> Exercise instructions
Would you reproduce exactly the lines below from the one holding "match i with" through the one holding "NomError => Done i []", inclusive, and no others?

> Stored records

↓

Lemma mem_step_leaves ptr live m e :
  leaves ptr live e = true -> live ⊆ dom m -> is_Some (m !! ptr) ->
  exists m', mem_step m e = Some m' /\ m' !! ptr = m !! ptr /\ live ⊆ dom m'.
Proof.
  intros He Hl Hp. destruct e as [|p|p v|]; simpl in *; [|done| |by exists m].
  - eexists. split; [done|]. split; [|rewrite dom_insert_L; set_solver].
    rewrite lookup_insert_ne; [done|]. intros E. apply elem_of_dom in Hp.
    rewrite <-E in Hp. by apply is_fresh in Hp.
  - apply andb_true_iff in He as [Hn%negb_true_iff%bool_decide_eq_false Hin%bool_decide_eq_true].
    destruct (m !! p) as [x|] eqn:Ep; [|apply Hl, elem_of_dom in Hin as [??]; congruence].
    unfold set_u32_ptr. rewrite Ep. simpl. eexists. split; [done|].
    split; [by rewrite lookup_insert_ne|rewrite dom_insert_L; set_solver].
Qed.

(** While the word stays zero the loop goes on. *)
Lemma wait_zero ptr live m s1 s2 :
  Forall (fun e => leaves ptr live e = true) s1 -> live ⊆ dom m -> m !! ptr = Some 0 ->
  exists m', wait_until_non_zero ptr m (s1 ++ s2) = wait_until_non_zero ptr m' s2 /\
    m' !! ptr = Some 0 /\ live ⊆ dom m'.
Proof.
  intros Hs. revert m. induction Hs as [|e s1 He _ IH]; intros m Hl Hp; [by exists m|].
  destruct (mem_step_leaves ptr live m e He Hl) as (m1 & E1 & E2 & E3); [by rewrite Hp|].
  rewrite Hp in E2. destruct (IH m1 E3 E2) as (m' & H1 & H2). exists m'. split; [|done].
  destruct e; cbn [app wait_until_non_zero]; rewrite ?E1; [done..|].
  injection E1 as <-. by rewrite Hp.
Qed.

(** Once it is not, the next turn of the thread returns it. *)
Lemma wait_non_zero ptr live m s v :
  Forall (fun e => leaves ptr live e = true) s -> live ⊆ dom m -> m !! ptr = Some v -> v <> 0 ->
  if existsb is_turn s
  then exists rest, wait_until_non_zero ptr m s = Returned v rest
  else exists m', wait_until_non_zero ptr m s = Spinning m' /\ m' !! ptr = Some v.
Proof.
  intros Hs. revert m. induction Hs as [|e s He _ IH]; intros m Hl Hp Hv; [by exists m|].
  destruct (mem_step_leaves ptr live m e He Hl) as (m1 & E1 & E2 & E3); [by rewrite Hp|].
  rewrite Hp in E2. specialize (IH m1 E3 E2 Hv).
  destruct e; cbn [wait_until_non_zero existsb is_turn orb]; rewrite ?E1; [done..|].
  rewrite Hp, (proj2 (Z.eqb_neq v 0) Hv). simpl. by exists s.
Qed.

(** C18: handing a word to a waiting thread. Let one thread wait on a pointer
    that was created for it, while others create words and write to other
    live ones. It cannot return before somebody writes its word, whatever its
    turns. Writing zero does not release it either. After a non-zero value is
    written, its first turn returns exactly that value; the write alone does
    not, and so the loop terminates if and only if the scheduler gives the
    waiting thread one more turn. *)
Theorem wait_until_non_zero_spec (m : memory) (live : gset loc) s1 s2 v :
  let p := create_zero_u32_ptr m in
  live ⊆ dom p.2 ->
  Forall (fun e => leaves p.1 live e = true) s1 -> Forall (fun e => leaves p.1 live e = true) s2 ->
  (exists m', wait_until_non_zero p.1 p.2 s1 = Spinning m' /\ m' !! p.1 = Some 0) /\
  (v <> 0 ->
     if existsb is_turn s2
     then exists rest, wait_until_non_zero p.1 p.2 (s1 ++ SetPtr p.1 v :: s2) = Returned v rest
     else exists m', wait_until_non_zero p.1 p.2 (s1 ++ SetPtr p.1 v :: s2) = Spinning m' /\
            m' !! p.1 = Some v) /\
  (v = 0 -> exists m', wait_until_non_zero p.1 p.2 (s1 ++ SetPtr p.1 v :: s2) = Spinning m').
Proof.
  intros p Hl Hs1 Hs2. assert (p.2 !! p.1 = Some 0) as Hp by apply lookup_insert_eq.
  destruct (wait_zero p.1 live p.2 s1 [] Hs1 Hl Hp) as (m0 & E0 & H0 & _). rewrite app_nil_r in E0.
  split; [by exists m0|].
  destruct (wait_zero p.1 live p.2 s1 (SetPtr p.1 v :: s2) Hs1 Hl Hp) as (m1 & E1 & H1 & Hl1).
  rewrite E1. cbn [wait_until_non_zero mem_step]. unfold set_u32_ptr. rewrite H1. cbn [mbind option_bind].
  assert (live ⊆ dom (<[p.1 := v]> m1)) as Hl2 by (rewrite dom_insert_L; set_solver).
  split.
  - intros Hv. apply (wait_non_zero _ live); [done|done|apply lookup_insert_eq|done].
  - intros ->. destruct (wait_zero p.1 live (<[p.1 := 0]> m1) s2 [] Hs2 Hl2) as (m2 & E2 & _);
      [apply lookup_insert_eq|]. rewrite app_nil_r in E2. rewrite E2. by exists m2.
Qed.

(** Whatever the schedule, and whoever writes: what the loop returns is not
    zero. *)
Lemma wait_never_zero ptr m sched v rest :
  wait_until_non_zero ptr m sched = Returned v rest -> v <> 0.
Proof.
  revert m. induction sched as [|e sched IH]; intros m; [done|].
  destruct e; cbn [wait_until_non_zero mem_step]; try (destruct (_ : option memory); [apply IH|done]).
  - apply IH.
  - destruct (m !! ptr) as [c|]; [|done].
    destruct (Z.eqb_spec c 0); [apply IH|]. by intros [= <- _].
Qed.

(** ** Witnesses: a pool of two threads *)

Definition demo_rayon : Rayon := {|
  threads_of n := if n <=? 0 then 1%nat else (Z.to_nat n `min` 255)%nat;
  max_num_threads := 255;
  install_ready ws r := existsb (serves r) ws;
  terminate_workers := map (fun w => mkWorker (w_receiver w) (w_running w) true)
|}.
#[local] Instance demo_rayon_laws : RayonLaws demo_rayon.
Proof.
  split.
  - intros n Hn. simpl in *. destruct (Z.leb_spec n 0); lia.
  - intros n. simpl. destruct (Z.leb_spec n 0); lia.
  - intros ws r. simpl. rewrite existsb_exists. by setoid_rewrite list_elem_of_In.
  - intros ws. induction ws; constructor; auto.
Qed.
(* ===== verification/Nom.v ===== *)
(** * The parser combinators of the [nom] crate

    [trace-tool] builds its parser from nom's macros, which are not part of
    this repository.  [Nom] is their interface, [NomLaws] the behaviour nom
    documents for them on a byte slice, and [nom_reference] a concrete
    implementation of that interface, used to show that the laws can hold. *)

From Stdlib Require Import ZArith Lia.
From stdpp Require Import base list strings.
From S2P Require Import Prelude.

(** Results of a parser: the unread input and a value, a request for more
    input, a recoverable or a fatal error.  [Unwinding] is a Rust panic raised
    by an expression inside the parser. *)
Inductive nom_result (A : Type) : Type :=
| Done (rest : list byte) (a : A)
| Incomplete
| NomError
| NomFailure
| Unwinding (msg : string).
Arguments Done {A} rest a.
Arguments Incomplete {A}.
Arguments NomError {A}.
Arguments NomFailure {A}.
Arguments Unwinding {A} msg.

Definition parser (A : Type) : Type := list byte -> nom_result A.

(** How a result passes through a combinator that acts on values only. *)
Definition on_done {A B} (f : list byte -> A -> nom_result B) (r : nom_result A) : nom_result B :=
  match r with
  | Done i a => f i a
  | Incomplete => Incomplete
  | NomError => NomError
  | NomFailure => NomFailure
  | Unwinding s => Unwinding s
  end.

(** The last, parenthesised expression of [do_parse!]: Rust code that computes
    the value, or panics. *)
Definition nom_value {A} (m : outcome A) : parser A := fun i =>
  match m with
  | Ret a => Done i a
  | Raise _ => NomFailure
  | Panic s => Unwinding s
  end.

Class Nom : Type := {
  le_u8 : parser Z;
  le_u64 : parser Z;
  length_data : parser Z -> parser (list byte);
  do_parse : forall {A B}, parser A -> (A -> parser B) -> parser B;
  switch : forall {A}, parser Z -> (Z -> option (parser A)) -> parser A;
  opt : forall {A}, parser A -> parser (option A);
  complete : forall {A}, parser A -> parser A;
  many0 : forall {A}, parser A -> parser (list A);
}.

Class NomLaws `(N : Nom) : Prop := {
  le_u8_nil : le_u8 [] = Incomplete;
  le_u8_cons b i : le_u8 (b :: i) = Done i (byte_val b);
  le_u64_short i : (length i < 8)%nat -> le_u64 i = Incomplete;
  le_u64_app bs i : length bs = 8%nat -> le_u64 (bs ++ i) = Done i (le_val bs);
  length_data_short p i i' n :
    p i = Done i' n -> Z.of_nat (length i') < n -> length_data p i = Incomplete;
  length_data_app p i bs i' :
    p i = Done (bs ++ i') (Z.of_nat (length bs)) -> length_data p i = Done i' bs;
  length_data_incomplete p i : p i = Incomplete -> length_data p i = Incomplete;
  do_parse_eq {A B} (p : parser A) (k : A -> parser B) i :
    do_parse p k i = on_done (fun i' a => k a i') (p i);
  switch_eq {A} (p : parser Z) (k : Z -> option (parser A)) i :
    switch p k i = on_done (fun i' n => match k n with Some q => q i' | None => NomError end) (p i);
  opt_done {A} (p : parser A) i i' a : p i = Done i' a -> opt p i = Done i' (Some a);
  opt_error {A} (p : parser A) i : p i = NomError -> opt p i = Done i None;
  opt_incomplete {A} (p : parser A) i : p i = Incomplete -> opt p i = Incomplete;
  opt_unwinding {A} (p : parser A) i s : p i = Unwinding s -> opt p i = Unwinding s;
  complete_incomplete {A} (p : parser A) i : p i = Incomplete -> complete p i = NomError;
  complete_other {A} (p : parser A) i : p i <> Incomplete -> complete p i = p i;
  many0_stop {A} (p : parser A) i : p i = NomError -> many0 p i = Done i [];
  many0_step {A} (p : parser A) i i' a :
    p i = Done i' a -> (length i' < length i)%nat ->
    many0 p i = on_done (fun r l => Done r (a :: l)) (many0 p i');
  many0_no_progress {A} (p : parser A) i a : p i = Done i a -> many0 p i = NomError;
  many0_unwinding {A} (p : parser A) i s : p i = Unwinding s -> many0 p i = Unwinding s;
}.

(** ** A reference implementation *)

Definition ref_le_u8 : parser Z := fun i =>
  match i with [] => Incomplete | b :: i => Done i (byte_val b) end.
Definition ref_le_u64 : parser Z := fun i =>
  if (length i <? 8)%nat then Incomplete else Done (drop 8 i) (le_val (take 8 i)).
Definition ref_length_data (p : parser Z) : parser (list byte) := fun i =>
  on_done (fun i' n =>
    if Z.of_nat (length i') <? n then Incomplete
    else Done (drop (Z.to_nat n) i') (take (Z.to_nat n) i')) (p i).
Fixpoint ref_many0 {A} (p : parser A) (fuel : nat) (i : list byte) : nom_result (list A) :=
  match fuel with
  | O => NomFailure
  | S fuel =>
      match p i with
      | NomError => Done i []
      | Done i' a =>
          if (length i' <? length i)%nat
          then on_done (fun r l => Done r (a :: l)) (ref_many0 p fuel i')
          else NomError
      | Incomplete => Incomplete
      | NomFailure => NomFailure
      | Unwinding s => Unwinding s
      end
  end.

#[export] Instance nom_reference : Nom := {|
  le_u8 := ref_le_u8;
  le_u64 := ref_le_u64;
  length_data := ref_length_data;
  do_parse := fun A B p k i => on_done (fun i' a => k a i') (p i);
  switch := fun A p k i =>
    on_done (fun i' n => match k n with Some q => q i' | None => NomError end) (p i);
  opt := fun A p i =>
    match p i with NomError => Done i None | r => on_done (fun i' a => Done i' (Some a)) r end;
  complete := fun A p i => match p i with Incomplete => NomError | r => r end;
  many0 := fun A p i => ref_many0 p (S (length i)) i;
|}.

Lemma ref_many0_fuel {A} (p : parser A) f1 f2 i :
  (length i < f1)%nat -> (length i < f2)%nat -> ref_many0 p f1 i = ref_many0 p f2 i.
Proof.
  revert f2 i. induction f1 as [|f1 IH]; intros [|f2] i H1 H2; try lia. simpl.
  destruct (p i) as [i' a| | | |]; try done.
  destruct (Nat.ltb_spec (length i') (length i)); [|done].
  by rewrite (IH f2) by lia.
Qed.

#[export] Instance nom_reference_laws : NomLaws nom_reference.
Proof.
  constructor; simpl; try done.
  - intros i H. unfold ref_le_u64. by rewrite (proj2 (Nat.ltb_lt _ _) H).
  - intros bs i H. unfold ref_le_u64.
    rewrite (proj2 (Nat.ltb_ge _ _)) by (rewrite length_app; lia).
    by rewrite drop_app_length', take_app_length'.
  - intros p i i' n Hp H. unfold ref_length_data. rewrite Hp. simpl.
    by rewrite (proj2 (Z.ltb_lt _ _) H).
  - intros p i bs i' Hp. unfold ref_length_data. rewrite Hp. simpl.
    rewrite (proj2 (Z.ltb_ge _ _)) by (rewrite length_app; lia).
    by rewrite Nat2Z.id, drop_app_length, take_app_length.
  - intros p i Hp. unfold ref_length_data. by rewrite Hp.
  - intros A p i i' a ->. done.
  - intros A p i ->. done.
  - intros A p i ->. done.
  - intros A p i s ->. done.
  - intros A p i ->. done.
  - intros A p i H. by destruct (p i).
  - intros A p i ->. done.
  - intros A p i i' a Hp H. rewrite Hp, (proj2 (Nat.ltb_lt _ _) H).
    change (ref_many0 p (length i) i') with (ref_many0 p (length i) i').
    rewrite (ref_many0_fuel p (length i) (S (length i'))) by lia. done.
  - intros A p i a ->. by rewrite Nat.ltb_irrefl.
  - intros A p i s ->. done.
Qed.
(* ===== verification/TraceTimeline.v ===== *)
(** * What the trace tool prints, read off the trace

    A specification of the tool without its state: each line is determined by
    the event it is printed at and the events before it ([history], latest
    first), and the complete events are the [slice]s of a timeline in integer
    nanoseconds.  The theorems show that the fold of [main] over its three maps
    prints exactly this, and that the slices are in order and do not overlap. *)

From Stdlib Require Import ZArith Lia.
From stdpp Require Import base list strings gmap.
From S2P Require Import Prelude Float64 FloatBounds Nom TraceTool.

(** ** The events before *)

Abbreviation history := (list raw_event).

(** The thread that a recurring name was first announced with, since the last
    trace end. *)
Fixpoint first_named (s : str) (h : history) : option Tid :=
  match h with
  | [] | RTraceEnd _ :: _ => None
  | RNew _ t s' :: h =>
      if decide (s' = s) then Some (default t (first_named s h)) else first_named s h
  | _ :: h => first_named s h
  end.
(** The thread that [t] is shown as, when it was ever announced as recurring. *)
Fixpoint shown_as (t : Tid) (h : history) : option Tid :=
  match h with
  | [] | RTraceEnd _ :: _ => None
  | RNew _ t' s :: h =>
      if decide (t' = t) then
        if recurring s then Some (default t' (first_named s h)) else shown_as t h
      else shown_as t h
  | _ :: h => shown_as t h
  end.
(** The last name of [t]. *)
Fixpoint name_of (t : Tid) (h : history) : option str :=
  match h with
  | [] | RTraceEnd _ :: _ => None
  | RNew _ t' s :: h => if decide (t' = t) then Some s else name_of t h
  | _ :: h => name_of t h
  end.
Fixpoint pid_of (h : history) : Z :=
  match h with
  | [] => 0
  | RPid p :: _ => p
  | _ :: h => pid_of h
  end.
(** The running task: the last one switched to, unless its cycle or the trace
    has ended. *)
Fixpoint running (h : history) : option Tid :=
  match h with
  | [] => None
  | RSwitch _ t :: h => Some (default t (shown_as t h))
  | RCycleEnd _ :: _ | RTraceEnd _ :: _ => None
  | _ :: h => running h
  end.
(** When what runs now began: the last scheduling event, or the start. *)
Fixpoint since (start : Z) (h : history) : Z :=
  match h with
  | [] => start
  | (RSwitch ns _ | RCycleStart ns | RCycleEnd ns | RTraceEnd ns) :: _ => ns
  | _ :: h => since start h
  end.
(* ===== verification/TraceMain.v ===== *)
(** * The command line of the trace tool

    [main] of src/src/app/trace-tool/src/main.rs around the conversion of
    [TraceTool.v]: the files named on the command line, read one after the other,
    and [--dump-raw], which prints the parsed events instead of converting them.
    What clap makes of the command line is an argument ([Args]); the file system
    is a map of files; the text of a debug line is left open ([Dump]). *)

From Stdlib Require Import ZArith Lia.
From stdpp Require Import base list strings gmap.
From S2P Require Import Prelude Float64 Nom TraceTool.

Record Args : Type := { dump_raw : bool; inputs : list string }.

(** What a [println!] prints: a line of the conversion, or the debug
    representation of an [Option<TraceEvent>]. *)
Inductive out_line : Type :=
| Json (l : line)
| Dump (ev : option TraceEvent).

Section Main.
Context {N : Nom}.

(** The [dump_raw] branch, up to its [continue]. *)
Definition dump_file (contents : list byte) : list out_line * outcome unit :=
  match parse_trace_events contents with
  | Done _ events => (map Dump events, Ret tt)
  | Unwinding msg => ([], Panic msg)
  | _ => ([], Panic "parsing failed")
  end.

(** The loop over the inputs: [File::open(..).unwrap()] and [read_to_end]. *)
Fixpoint main_loop (fs : gmap string (list byte)) (dump : bool) (names : list string)
    : list out_line * outcome unit :=
  match names with
  | [] => ([], Ret tt)
  | filename :: names =>
      match fs !! filename with
      | None => ([], Panic "called `Result::unwrap()` on an `Err` value")
      | Some contents =>
          let '(out, r) :=
            if dump then dump_file contents
            else let '(out, r) := process_file contents in (map Json out, r) in
          match r with
          | Ret _ => let '(out', r') := main_loop fs dump names in (out ++ out', r')
          | _ => (out, r)
          end
      end
  end.

Definition main (fs : gmap string (list byte)) (args : Args) : list out_line * outcome unit :=
  let '(out, r) := main_loop fs (dump_raw args) (inputs args) in (Json LOpen :: out, r).

Lemma main_loop_app fs dump names1 names2 out :
  main_loop fs dump names1 = (out, Ret tt) ->
  main_loop fs dump (names1 ++ names2) =
    (out ++ fst (main_loop fs dump names2), snd (main_loop fs dump names2)).
Proof.
  revert out. induction names1 as [|n names1 IH]; intros out H.
  - injection H as <-. apply surjective_pairing.
  - cbn [app main_loop] in *. destruct (fs !! n) as [contents|]; [|done].
    destruct (if dump then _ else _) as [o r]. destruct r as [[]|e|m]; [|done|done].
    destruct (main_loop fs dump names1) as [o1 r1]. injection H as <- ->.
    by rewrite (IH o1 eq_refl), app_assoc.
Qed.

Lemma main_loop_convert fs names contents :
  Forall2 (fun n c => fs !! n = Some c) names contents ->
  main_loop fs false names = let '(out, r) := process_files contents in (map Json out, r).
Proof.
  induction 1 as [|n c names contents Hn _ IH]; [done|].
  cbn [main_loop process_files]. rewrite Hn. destruct (process_file c) as [o r].
  destruct r as [[]|e|m]; [|done|done]. rewrite IH.
  destruct (process_files contents) as [o' r']. by rewrite map_app.
Qed.

Lemma main_loop_dump {NL : NomLaws N} fs names traces :
  Forall2 (fun n es => fs !! n = Some (concat (map encode es)) /\ forallb ok_event es = true) names traces ->
  main_loop fs true names = (map (fun e => Dump (Some (event_of e))) (concat traces), Ret tt).
Proof.
  induction 1 as [|n es names traces [Hn Hes] _ IH]; [done|].
  cbn [main_loop]. rewrite Hn. unfold dump_file.
  pose proof (parse_trace_events_app es [] Hes) as E. rewrite app_nil_r in E. rewrite E.
  assert (parse_trace_events [] = Done [] []) as ->.
  { apply parse_trace_events_incomplete. apply (parse_trace_event_short (RPid 1)); [done|apply prefix_nil|].
    vm_compute. lia. }
  cbn [on_done]. rewrite app_nil_r, IH. cbn [concat]. by rewrite map_app, map_map.
Qed.

(** C38: the tool on its command line. It prints an opening bracket first. Without
    [--dump-raw], when all the files exist, what follows are the lines of their
    conversion, in order. With it, what follows is every event of every file,
    in the order written, also of traces that the conversion would refuse, and
    the tool does not stop at the first file. A file that cannot be opened ends
    it with a panic, after the output for the files named before it, and
    without looking at those named later. *)
Theorem main_spec {NL : NomLaws N} (fs : gmap string (list byte)) names contents traces dump missing later :
  (Forall2 (fun n c => fs !! n = Some c) names contents ->
     main fs {| dump_raw := false; inputs := names |} =
       let '(out, r) := trace_main contents in (map Json out, r)) /\
  (Forall2 (fun n es => fs !! n = Some (concat (map encode es)) /\ forallb ok_event es = true) names traces ->
     main fs {| dump_raw := true; inputs := names |} =
       (Json LOpen :: map (fun e => Dump (Some (event_of e))) (concat traces), Ret tt)) /\
  (fs !! missing = None ->
     snd (main fs {| dump_raw := dump; inputs := names |}) = Ret tt ->
     main fs {| dump_raw := dump; inputs := names ++ missing :: later |} =
       (fst (main fs {| dump_raw := dump; inputs := names |}),
        Panic "called `Result::unwrap()` on an `Err` value")).
Proof.
  unfold main, trace_main. cbn [dump_raw inputs]. split; [|split].
  - intros H. rewrite (main_loop_convert _ _ _ H). by destruct (process_files contents).
  - intros H. by rewrite (main_loop_dump _ _ _ H).
  - intros Hm H. destruct (main_loop fs dump names) as [out r] eqn:E. cbn [snd] in H. subst r.
    rewrite (main_loop_app _ _ _ (missing :: later) _ E). cbn [main_loop]. rewrite Hm. cbn [fst snd].
    by rewrite app_nil_r.
Qed.
End Main.

(** The event of a task before any pid: dumped, while the conversion panics. *)
Lemma main_spec_witness :
  let fs : gmap string (list byte) := {[ "a"%string := concat (map encode [RSwitch 1 2]) ]} in
  main fs {| dump_raw := true; inputs := ["a"%string] |} =
    ([Json LOpen; Dump (Some (event_of (RSwitch 1 2)))], Ret tt) /\
  main fs {| dump_raw := true; inputs := ["a"; "b"; "a"]%string |} =
    ([Json LOpen; Dump (Some (event_of (RSwitch 1 2)))], Panic "called `Result::unwrap()` on an `Err` value").
Proof.
  intros fs.
  assert (Forall2 (fun n es => fs !! n = Some (concat (map encode es)) /\ forallb ok_event es = true)
    ["a"%string] [[RSwitch 1 2]]) as H.
  { repeat constructor; vm_compute; reflexivity. }
  destruct (main_spec fs ["a"%string] [concat (map encode [RSwitch 1 2])] [[RSwitch 1 2]] true "b"%string ["a"%string])
    as (_ & Hd & Hm).
  specialize (Hd H). split; [exact Hd|]. rewrite Hd in Hm. apply Hm; reflexivity.
Defined.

↑

> Problem solution
  match i with [] => Incomplete | b :: i => Done i (byte_val b) end.
Definition ref_le_u64 : parser Z := fun i =>
  if (length i <? 8)%nat then Incomplete else Done (drop 8 i) (le_val (take 8 i)).
Definition ref_length_data (p : parser Z) : parser (list byte) := fun i =>
  on_done (fun i' n =>
    if Z.of_nat (length i') <? n then Incomplete
    else Done (drop (Z.to_nat n) i') (take (Z.to_nat n) i')) (p i).
Fixpoint ref_many0 {A} (p : parser A) (fuel : nat) (i : list byte) : nom_result (list A) :=
  match fuel with
  | O => NomFailure
  | S fuel =>
      match p i with
      | NomError => Done i []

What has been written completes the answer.